Short Name |
DB:DB2:SQL-REPEAT-OF |
---|---|
Severity |
Major |
Recommended |
No |
Recommended Action |
Drop |
Category |
DB |
Keywords |
IBM DB2 Database Server SQL REPEAT Buffer Overflow |
Release Date |
2010/10/01 |
Update Number |
1784 |
Supported Platforms |
idp-4.0+, isg-3.0+, j-series-9.5+, mx-11.4+, srx-12.1+, srx-branch-12.1+, vmx-17.4+, vsrx-12.1+, vsrx3bsd-18.2+ |
This signature detects attempts to exploit a known heap buffer overflow vulnerability in IBM's DB2 Database Server. It is due to an integer overflow that can occur when malicious input is processed by the REPEAT function. By sending a crafted SQL query to the target server an attacker can exploit this and execute arbitrary code.

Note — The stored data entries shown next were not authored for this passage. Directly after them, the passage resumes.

(* ===== verification/WaitProps.v ===== *)
(** * Collecting the exit status of a child

    [sys_wait] hands the status of a finished child to its parent.  Whatever
    system calls happen before and after, each status goes to the parent that
    spawned the child, and it is handed out once: a reaped task stays a zombie
    without a status for ever. *)

From S2P Require Import Prelude Cap Ipc Sched SchedProps SchedLaws Timer Sync PageTable AddressSpace Smp Task VmoPool Kernel SysTask SysCaps SysIpc SysSync SysVmo Exec Syscall SysLogic HandlerLaws HandlerAll Runnable.

(** ** Settled tasks *)

Definition over (t : Task) : Prop := tk_state t = Zombie ∧ tk_exit_code t = None.
Definition over_at (l : list Task) (i : nat) : Prop := ∃ t, l !! i = Some t ∧ over t.

(** Task [pid] has exited and its status has been collected. *)
Definition settled (pid : Z) (k : Kernel) : Prop := 0 ≤ pid ∧ over_at (tt_tasks (k_table k)) (pid_index pid).

Lemma over_alter f j l i :
  (∀ t, l !! i = Some t → i = j → over t → over (f t)) → over_at l i → over_at (alter f j l) i.
Proof.
  intros Hf (t & Ht & Ho). unfold over_at. destruct (decide (j = i)) as [->|Hne].
  - exists (f t). rewrite list_lookup_alter_eq, Ht. split; [done|by apply Hf].
  - exists t. by rewrite list_lookup_alter_ne.
Qed.

Lemma over_app l l' i : over_at l i → over_at (l ++ l') i.
Proof. intros (t & Ht & Ho). exists t. split; [by apply lookup_app_l_Some|done]. Qed.

Section settled.
Context (pid : Z).

Lemma settled_tasks k k' :
  (over_at (tt_tasks (k_table k)) (pid_index pid) → over_at (tt_tasks (k_table k')) (pid_index pid)) →
  settled pid k → settled pid k'.
Proof. intros H [Hp Ho]. split; auto. Qed.

Lemma settled_update f q k :
  (∀ t, over t → over (f t)) → settled pid k → settled pid (k_set_table (TaskTable_update f q (k_table k)) k).
Proof. intros Hf. apply settled_tasks. apply over_alter. auto. Qed.

Lemma settled_wake env q k : settled pid k → settled pid (k_set_world (TaskTable_wake env (k_world k) q).2 k).
Proof.
  apply settled_tasks. unfold k_table. simpl. destruct (wake_effect env (k_world k) q) as [->|(t & _ & _ & H)]; [done|].
  destruct H as [[-> _]|H]; [by apply over_alter|].
  destruct (Scheduler_enqueue_on_cpu _ _ _ _) as [o s]. destruct H as [_ ->]. destruct o; [by apply over_alter|done].
Qed.

(** Only a suspended task is resumed. *)
Lemma settled_resume env q k : settled pid k → settled pid (k_set_world (TaskTable_resume_task env (k_world k) q).2 k).
Proof.
  apply settled_tasks. unfold k_table. simpl. destruct (resume_effect env (k_world k) q) as [->|(t & Ht & Hs & H)]; [done|].
  apply task_some in Ht as [_ Ht]. intros Ho.
  assert (Hne : pid_index q ≠ pid_index pid) .
  { intros E. destruct Ho as (t' & Ht' & [Hz _]). rewrite <- E in Ht'. change (tt_tasks (w_table (k_world k)) !! pid_index q = Some t') in Ht'.
    rewrite Ht in Ht'. injection Ht' as ->. by rewrite Hs in Hz. }
  destruct (Scheduler_enqueue_on_cpu _ _ _ _) as [o s]. destruct H as [_ ->].
  destruct o; simpl; repeat (apply over_alter; [intros ? _ E; by destruct (Hne (eq_sym E))|]); done.
Qed.
(* ===== verification/Statefs.v ===== *)
(** The journaled key-value store ([userspace/statefs/src/lib.rs]): the record
    format, the streaming replay and the engine, over any [BlockDevice].

    [parse_record] and [replay] follow the source; [replay_bytes] is the
    reference they are compared with in [StatefsProps]: parse records from the
    front of one byte string until the first that does not parse. *)

From S2P Require Import Prelude Bytes Storage.

Definition JOURNAL_MAGIC : Z := 0x4E585346.
Definition MAX_KEY_LEN : Z := 255.
Definition MAX_VALUE_SIZE : Z := 65536.
Definition MAX_REPLAY_RECORDS : Z := 100000.
Definition RECORD_HEADER_SIZE : nat := 15.

Inductive StatefsError :=
| NotFound
| AccessDenied
| ValueTooLarge
| KeyTooLong
| IoError
| Corrupted
| InvalidKey
| ReplayLimitExceeded.

#[export] Instance StatefsError_eq_dec : EqDecision StatefsError.
Proof. solve_decision. Defined.

(** ** Records *)

Inductive JournalOpCode :=
| Put
| Delete
| Checkpoint.

#[export] Instance JournalOpCode_eq_dec : EqDecision JournalOpCode.
Proof. solve_decision. Defined.

Definition op_code (op : JournalOpCode) : Z :=
  match op with
  | Put => 0x01
  | Delete => 0x02
  | Checkpoint => 0x03
  end.

Definition from_u8 (v : Z) : option JournalOpCode :=
  if v =? 0x01 then Some Put
  else if v =? 0x02 then Some Delete
  else if v =? 0x03 then Some Checkpoint
  else None.

Record JournalRecord := {
  op : JournalOpCode;
  key : bytes;
  value : bytes
}.

Definition crc32c (data : bytes) : Z := crc32 0x82F63B78 data.

(** The record without its checksum, then with it. *)
Definition record_body (o : JournalOpCode) (k v : bytes) : bytes :=
  le_bytes 4 JOURNAL_MAGIC ++ [op_code o] ++ le_bytes 2 (vlen k) ++ le_bytes 4 (vlen v) ++ k ++ v.

Definition serialize_record (o : JournalOpCode) (k v : bytes) : bytes :=
  let body := record_body o k v in
  body ++ le_bytes 4 (crc32c body).

#[global] Arguments serialize_record : simpl never.
#[global] Arguments record_body : simpl never.

(** The length fields of a header. *)
Definition key_len_of (data : bytes) : nat := Z.to_nat (le_value (slice 5 7 data)).
Definition value_len_of (data : bytes) : nat := Z.to_nat (le_value (slice 7 11 data)).
Definition total_len_of (data : bytes) : nat :=
  (RECORD_HEADER_SIZE + key_len_of data + value_len_of data)%nat.

Definition parse_record (data : bytes)
    : result (option (JournalRecord * nat)) StatefsError :=
  if (length data <? RECORD_HEADER_SIZE)%nat then Ok None
  else if negb (le_value (slice 0 4 data) =? JOURNAL_MAGIC) then Ok None
  else
    let? o := ok_or (from_u8 (default 0 (data !! 4%nat))) Corrupted in
    let key_len := key_len_of data in
    let value_len := value_len_of data in
    if MAX_KEY_LEN <? Z.of_nat key_len then Err Corrupted
    else if MAX_VALUE_SIZE <? Z.of_nat value_len then Err Corrupted
    else
      let total_len := (RECORD_HEADER_SIZE + key_len + value_len)%nat in
      if (length data <? total_len)%nat then Ok None
      else
        let key_end := (11 + key_len)%nat in
        let value_end := (key_end + value_len)%nat in
        let stored_crc := le_value (slice value_end (value_end + 4) data) in
        if negb (stored_crc =? crc32c (take value_end data)) then Err Corrupted
        else
          let? k := ok_or (from_utf8 (slice 11 key_end data)) Corrupted in
          Ok (Some ({| op := o; key := k; value := slice key_end value_end data |}, total_len)).

(** ** The engine *)

Definition apply_record (r : JournalRecord) (kv : gmap bytes bytes) : gmap bytes bytes :=
  match r.(op) with
  | Put => <[r.(key) := r.(value)]> kv
  | Delete => delete r.(key) kv
  | Checkpoint => kv
  end.

(** The loop variables of [replay]: [rest] is [buf[pos..buf_len]]. *)
Record replay_state := {
  rest : bytes;
  rkv : gmap bytes bytes;
  rcount : Z;
  file_pos : nat
}.

(** The inner [while] loop: parse records off the buffer; the flag is [done].
    Each round consumes a whole record, so as many rounds as the buffer has
    bytes are enough. *)
Fixpoint drain (fuel : nat) (s : replay_state) : replay_state * result bool StatefsError :=
  match fuel with
  | O => (s, Ok false)
  | S fuel' =>
      if (length s.(rest) =? 0)%nat || (MAX_REPLAY_RECORDS <=? s.(rcount)) then (s, Ok false)
      else if (length s.(rest) <? RECORD_HEADER_SIZE)%nat then (s, Ok false)
      else if bool_decide (slice 0 4 s.(rest) = le_bytes 4 JOURNAL_MAGIC)
              && (length s.(rest) <? total_len_of s.(rest))%nat then (s, Ok false)
      else
        match parse_record s.(rest) with
        | Ok (Some (r, consumed)) =>
            drain fuel' {| rest := drop consumed s.(rest);
                           rkv := apply_record r s.(rkv);
                           rcount := s.(rcount) + 1;
                           file_pos := s.(file_pos) + consumed |}
        | Ok None => (s, Ok true)
        | Err Corrupted => (s, Ok true)
        | Err e => (s, Err e)
        end
  end.

(** What replay reads of one byte string: the reference definition. *)
Fixpoint replay_bytes (fuel : nat) (s : replay_state) : replay_state :=
  match fuel with
  | O => s
  | S fuel' =>
      if MAX_REPLAY_RECORDS <=? s.(rcount) then s
      else
        match parse_record s.(rest) with
        | Ok (Some (r, consumed)) =>
            replay_bytes fuel' {| rest := drop consumed s.(rest);
                                  rkv := apply_record r s.(rkv);
                                  rcount := s.(rcount) + 1;
                                  file_pos := s.(file_pos) + consumed |}
        | _ => s
        end
  end.

(** [str::starts_with] and friends on the literals of [validate_key]. *)
Definition PREFIX_STATE : bytes := [47; 115; 116; 97; 116; 101; 47].   (* "/state/" *)
Definition STATE_DIR : bytes := [47; 115; 116; 97; 116; 101].          (* "/state" *)
Definition DOTDOT_SEG : bytes := [47; 46; 46; 47].                     (* "/../" *)
Definition DOT_SEG : bytes := [47; 46; 47].                            (* "/./" *)
Definition DOTDOT_END : bytes := [47; 46; 46].                         (* "/.." *)
Definition DOT_END : bytes := [47; 46].                                (* "/." *)

Definition validate_key (k : bytes) : result unit StatefsError :=
  if MAX_KEY_LEN <? vlen k then Err KeyTooLong
  else if negb (starts_with PREFIX_STATE k) then Err InvalidKey
  else if str_contains DOTDOT_SEG k || str_contains DOT_SEG k
          || ends_with DOTDOT_END k || ends_with DOT_END k then Err InvalidKey
  else Ok tt.

Section Engine.
Context {D : Type} `{BlockDevice D}.

Record JournalEngine := {
  device : D;
  kv : gmap bytes bytes;
  write_pos : nat;
  record_count : Z
}.

(** The outer loop of [replay] over the blocks [idxs]: read a block, append it
    to the buffer, drain the buffer. *)
Fixpoint replay_blocks (d : D) (idxs : list nat) (s : replay_state)
    : replay_state * result unit StatefsError :=
  match idxs with
  | [] => (s, Ok tt)
  | i :: idxs' =>
      match read_block d (Z.of_nat i) (zeros (block_size d)) with
      | Err _ => (s, Err IoError)
      | Ok block =>
          let s := {| rest := s.(rest) ++ block; rkv := s.(rkv);
                      rcount := s.(rcount); file_pos := s.(file_pos) |} in
          match drain (length s.(rest)) s with
          | (s', Ok done) => if (done : bool) then (s', Ok tt) else replay_blocks d idxs' s'
          | (s', Err e) => (s', Err e)
          end
      end
  end.

(** [replay] updates the map and the record count as it goes, the write
    position only at the end: an error leaves the first two as they are then. *)
Definition replay (e : JournalEngine) : JournalEngine * result unit StatefsError :=
  let s := {| rest := []; rkv := e.(kv); rcount := e.(record_count); file_pos := 0 |} in
  let '(s', r) := replay_blocks e.(device) (seq 0 (Z.to_nat (block_count e.(device)))) s in
  let e' := {| device := e.(device); kv := s'.(rkv);
               write_pos := e.(write_pos); record_count := s'.(rcount) |} in
  match r with
  | Err err => (e', Err err)
  | Ok _ =>
      if MAX_REPLAY_RECORDS <=? s'.(rcount) then (e', Err ReplayLimitExceeded)
      else ({| device := e.(device); kv := s'.(rkv);
               write_pos := s'.(file_pos); record_count := s'.(rcount) |}, Ok tt)
  end.

(** The engine before a replay. *)
Definition blank (d : D) : JournalEngine :=
  {| device := d; kv := ∅; write_pos := 0; record_count := 0 |}.

Definition open (d : D) : result JournalEngine StatefsError :=
  let '(e, r) := replay (blank d) in
  let? _ := r in Ok e.

Definition reopen (e : JournalEngine) : JournalEngine * result unit StatefsError :=
  replay (blank e.(device)).

(** The read-modify-write loop of [append_record] over the blocks [idxs];
    [off] is [record_offset].  An error leaves the blocks already written. *)
Fixpoint append_blocks (d : D) (pos : nat) (record : bytes) (off : nat) (idxs : list nat)
    : D * result unit StatefsError :=
  match idxs with
  | [] => (d, Ok tt)
  | i :: idxs' =>
      let bs := block_size d in
      match read_block d (Z.of_nat i) (zeros bs) with
      | Err _ => (d, Err IoError)
      | Ok buf =>
          let block_start_byte := (i * bs)%nat in
          let block_end_byte := (block_start_byte + bs)%nat in
          let end_byte := (pos + length record)%nat in
          let write_start := (pos - block_start_byte)%nat in
          let write_end := if (end_byte <? block_end_byte)%nat
                           then (end_byte - block_start_byte)%nat else bs in
          let chunk := (write_end - write_start)%nat in
          let buf' := splice buf write_start (slice off (off + chunk) record) in
          match write_block d (Z.of_nat i) buf' with
          | (d', Err _) => (d', Err IoError)
          | (d', Ok _) => append_blocks d' pos record (off + chunk) idxs'
          end
      end
  end.

(** [end_byte.div_ceil(block_size)]. *)
Definition div_ceil (a b : nat) : nat := ((a + (b - 1)) / b)%nat.

(** The blocks a record of [n] bytes at [pos] touches. *)
Definition record_blocks (bs pos n : nat) : list nat :=
  seq (pos / bs) (div_ceil (pos + n) bs - pos / bs).

Definition append_record (e : JournalEngine) (o : JournalOpCode) (k v : bytes)
    : JournalEngine * result unit StatefsError :=
  let record := serialize_record o k v in
  let bs := block_size e.(device) in
  let end_byte := (e.(write_pos) + length record)%nat in
  if block_count e.(device) <? Z.of_nat (div_ceil end_byte bs) then (e, Err IoError)
  else
    match append_blocks e.(device) e.(write_pos) record 0
            (record_blocks bs e.(write_pos) (length record)) with
    | (d, Err err) =>
        ({| device := d; kv := e.(kv); write_pos := e.(write_pos);
            record_count := e.(record_count) |}, Err err)
    | (d, Ok _) =>
        ({| device := d; kv := e.(kv); write_pos := end_byte;
            record_count := e.(record_count) + 1 |}, Ok tt)
    end.

Definition set_kv (e : JournalEngine) (m : gmap bytes bytes) : JournalEngine :=
  {| device := e.(device); kv := m; write_pos := e.(write_pos);
     record_count := e.(record_count) |}.

Definition put (e : JournalEngine) (k v : bytes) : JournalEngine * result unit StatefsError :=
  match validate_key k with
  | Err err => (e, Err err)
  | Ok _ =>
      if MAX_VALUE_SIZE <? vlen v then (e, Err ValueTooLarge)
      else
        match append_record e Put k v with
        | (e', Err err) => (e', Err err)
        | (e', Ok _) => (set_kv e' (<[k := v]> e'.(kv)), Ok tt)
        end
  end.

Definition get (e : JournalEngine) (k : bytes) : result bytes StatefsError :=
  let? _ := validate_key k in
  ok_or (e.(kv) !! k) NotFound.

Definition delete_key (e : JournalEngine) (k : bytes)
    : JournalEngine * result unit StatefsError :=
  match validate_key k with
  | Err err => (e, Err err)
  | Ok _ =>
      if bool_decide (is_Some (e.(kv) !! k)) then
        match append_record e Delete k [] with
        | (e', Err err) => (e', Err err)
        | (e', Ok _) => (set_kv e' (base.delete k e'.(kv)), Ok tt)
        end
      else (e, Err NotFound)
  end.

Definition list_keys (e : JournalEngine) (prefix : bytes) (limit : nat)
    : result (list bytes) StatefsError :=
  if negb (starts_with PREFIX_STATE prefix) && negb (bool_decide (prefix = STATE_DIR))
  then Err InvalidKey
  else Ok (take limit (filter (fun k => starts_with prefix k = true) (str_keys e.(kv)))).

Definition sync (e : JournalEngine) : JournalEngine * result unit StatefsError :=
  match dev_sync e.(device) with
  | (d, r) => ({| device := d; kv := e.(kv); write_pos := e.(write_pos);
                  record_count := e.(record_count) |}, map_err (fun _ => IoError) r)
  end.

Definition len (e : JournalEngine) : Z := Z.of_nat (size e.(kv)).
Definition is_empty (e : JournalEngine) : bool := bool_decide (e.(kv) = ∅).

End Engine.
Arguments JournalEngine D : clear implicits.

IBM DB2 is prone to a heap-based buffer-overflow vulnerability because the application fails to perform adequate boundary checks on user-supplied data. Attackers can exploit this issue to execute arbitrary code with elevated privileges or crash the affected application. The issue affects the following: IBM DB2 versions prior to 9.1 Fix Pack 9 IBM DB2 9.7 Other versions may also be affected.